● Your task
Starting at the first line of the entries below, output every line exactly, up to and including the line with "(** [kfree((void *".

*** Data records ***

(** ** Waiting and killing *)

(** One turn of the loop: the call is entered again after a sleep.  The result is
    [None] for -1. *)
Definition process_wait kn (p : Z) : option (kern K * call_end (option Z)) :=
  match find_process kn p with
  | None => Some (kn, Done None)
  | Some i =>
      let proc := (processes kn).[i] in
      if negb (parent_pid proc =? current_pid kn) then Some (kn, Done None)
      else if bool_decide (pstate proc = PROCESS_EXITED) then
        kn ← (if tid proc >=? 0 then sched_reap_thread kn (tid proc) else Some kn);
        Some (release_process kn p, Done (Some (exit_status proc)))
      else
        let (s, halted) := sched_sleep (kn_sched kn) (u64 p) in
        Some (with_ksched kn s, Asleep halted)
  end.

Definition SIGNAL_EXIT_STATUS (sig : Z) : Z := s32 (-128 - sig).

Definition process_get_tid kn (p : Z) : Z :=
  match find_process kn p with
  | Some i => if bool_decide (pstate (processes kn).[i] = PROCESS_EXITED) then -1
              else tid (processes kn).[i]
  | None => -1
  end.

Definition process_kill kn (p sig : Z) : kern K * call_end Z :=
  let t := process_get_tid kn p in
  if t <? 0 then (kn, Done (-1)) else sched_kill kn t (SIGNAL_EXIT_STATUS sig).

(** ** Spawning *)

(** [kfree((void * )elf_data)] when the request owns it. *)
Definition free_data k (owns_data elf_data : Z) : option K :=
  if negb (owns_data =? 0) then env_free k elf_data else Some k.

Definition spawn_elf_request kn (elf_data elf_size owns_data : Z) (argv_str : list Z)
    (argv_len : Z) : option (kern K * Z) :=
  '(k, request) ← env_malloc (kn_env kn) REQUEST_SIZEOF;
  if request =? 0 then
    k ← free_data k owns_data elf_data;
    Some (with_k kn k, -1)
  else
    let k := env_st64 k request elf_data in
    let k := env_st64 k (request + REQ_ELF_SIZE) elf_size in
    let k := env_st32 k (request + REQ_OWNS_DATA) owns_data in
    let argv_len := if argv_len >? USER_ARGV_RESERVED then USER_ARGV_RESERVED else argv_len in
    let k := env_st64 k (request + REQ_ARGV_LEN) argv_len in
    let k := for_each 0 argv_len (fun i k => env_st8 k (request + REQ_ARGV + i) argv_str.[i]) k in
    match reserve_process (with_k kn k) with
    | (kn, None) =>
        k ← free_data (kn_env kn) owns_data elf_data;
        k ← env_free k request;
        Some (with_k kn k, -1)
    | (kn, Some p) =>
        '(s, t) ← sched_spawn_with_context (kn_sched kn) elf_trampoline request;
        let kn := with_ksched kn s in
        if t <? 0 then
          let kn := release_process kn p in
          k ← free_data (kn_env kn) owns_data elf_data;
          k ← env_free k request;
          Some (with_k kn k, -1)
        else
          match find_process kn p with
          | Some i => Some (on_process kn i (set_tid t), p)
          | None => Some (kn, p)
          end
    end.

Definition process_spawn_from_elf kn (elf_data elf_size : Z) : option (kern K * Z) :=
  spawn_elf_request kn elf_data elf_size 0 [] 0.

(** [elf_demo] and its size stand for [tiny_elf_binary] in kernel memory. *)
Definition process_spawn_builtin_demo kn (elf_demo elf_demo_size : Z) : option (kern K * Z) :=
  process_spawn_from_elf kn elf_demo elf_demo_size.

Section files.
Context {D : Type} `{BlockDev D}.
Implicit Types (f : fs D).

(** Read a file to memory at [buf]: as many bytes as [fs_read_file] transfers. *)
Definition read_to_memory k f (e : fs_dirent_t) (buf : Z) : option (K * fs D * Z) :=
  let n := 512 * (let s := (fs_size_bytes e +32 511) / 512 in if s =? 0 then 1 else s) in
  '(r, bytes, d) ← fs_read_file (fs_disk f) (Some e) (map (fun i => env_ld8 k (buf + i)) (seqZ 0 n));
  Some (for_each 0 n (fun i k => env_st8 k (buf + i) bytes.[i]) k,
        mk_fs (fs_superblock f) (dir_sector f) (fs_ready f) (fs_cached_count f) d, r).

Definition process_spawn_from_file kn f (name argv_str : list Z) (argv_len : Z) :
    option (kern K * fs D * Z) :=
  match fs_find f name with
  | None => Some (kn, f, -1)
  | Some e =>
      '(k, buf) ← env_malloc (kn_env kn) (fs_size_bytes e);
      let kn := with_k kn k in
      if buf =? 0 then Some (kn, f, -1)
      else
        '(k, f, r) ← read_to_memory (kn_env kn) f e buf;
        let kn := with_k kn k in
        if negb (r =? 0) then
          k ← env_free (kn_env kn) buf;
          Some (with_k kn k, f, -1)
        else
          '(kn, p) ← spawn_elf_request kn buf (fs_size_bytes e) 1 argv_str argv_len;
          Some (kn, f, p)
  end.

(** Give end [want] of the caller's descriptor [src_fd] to descriptor [fd] of [t]. *)
Definition redirect kn (t src_fd fd want : Z)
    (add : list pipe_t -> Z -> list pipe_t * Z) : kern K :=
  if (t >=? 0) && (src_fd >=? 0) then
    match sched_fd_get (kn_sched kn) src_fd with
    | Some src =>
        if fd_kind src =? want then
          let ps := (add (kn_pipes kn) (fd_handle src)).1 in
          let s := (sched_fd_set (kn_sched kn) t fd want (fd_handle src)).1 in
          mk_kern s ps (processes kn) (next_pid kn)
        else kn
    | None => kn
    end
  else kn.

Definition process_spawn_from_file_redirect kn f (name argv_str : list Z)
    (argv_len stdin_fd stdout_fd : Z) : option (kern K * fs D * Z) :=
  '(kn, f, p) ← process_spawn_from_file kn f name argv_str argv_len;
  if p <? 0 then Some (kn, f, -1)
  else
    let t := match find_process kn p with Some i => tid (processes kn).[i] | None => -1 end in
    let kn := redirect kn t stdin_fd 0 FD_KIND_PIPE_READ pipe_add_reader in
    let kn := redirect kn t stdout_fd 1 FD_KIND_PIPE_WRITE pipe_add_writer in
    Some (kn, f, p).
End files.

*** End of Data records ***

● Answer box
(** ** Waiting and killing *)

(** One turn of the loop: the call is entered again after a sleep.  The result is
    [None] for -1. *)
Definition process_wait kn (p : Z) : option (kern K * call_end (option Z)) :=
  match find_process kn p with
  | None => Some (kn, Done None)
  | Some i =>
      let proc := (processes kn).[i] in
      if negb (parent_pid proc =? current_pid kn) then Some (kn, Done None)
      else if bool_decide (pstate proc = PROCESS_EXITED) then
        kn ← (if tid proc >=? 0 then sched_reap_thread kn (tid proc) else Some kn);
        Some (release_process kn p, Done (Some (exit_status proc)))
      else
        let (s, halted) := sched_sleep (kn_sched kn) (u64 p) in
        Some (with_ksched kn s, Asleep halted)
  end.

Definition SIGNAL_EXIT_STATUS (sig : Z) : Z := s32 (-128 - sig).

Definition process_get_tid kn (p : Z) : Z :=
  match find_process kn p with
  | Some i => if bool_decide (pstate (processes kn).[i] = PROCESS_EXITED) then -1
              else tid (processes kn).[i]
  | None => -1
  end.

Definition process_kill kn (p sig : Z) : kern K * call_end Z :=
  let t := process_get_tid kn p in
  if t <? 0 then (kn, Done (-1)) else sched_kill kn t (SIGNAL_EXIT_STATUS sig).

(** ** Spawning *)

(** [kfree((void * )elf_data)] when the request owns it. *)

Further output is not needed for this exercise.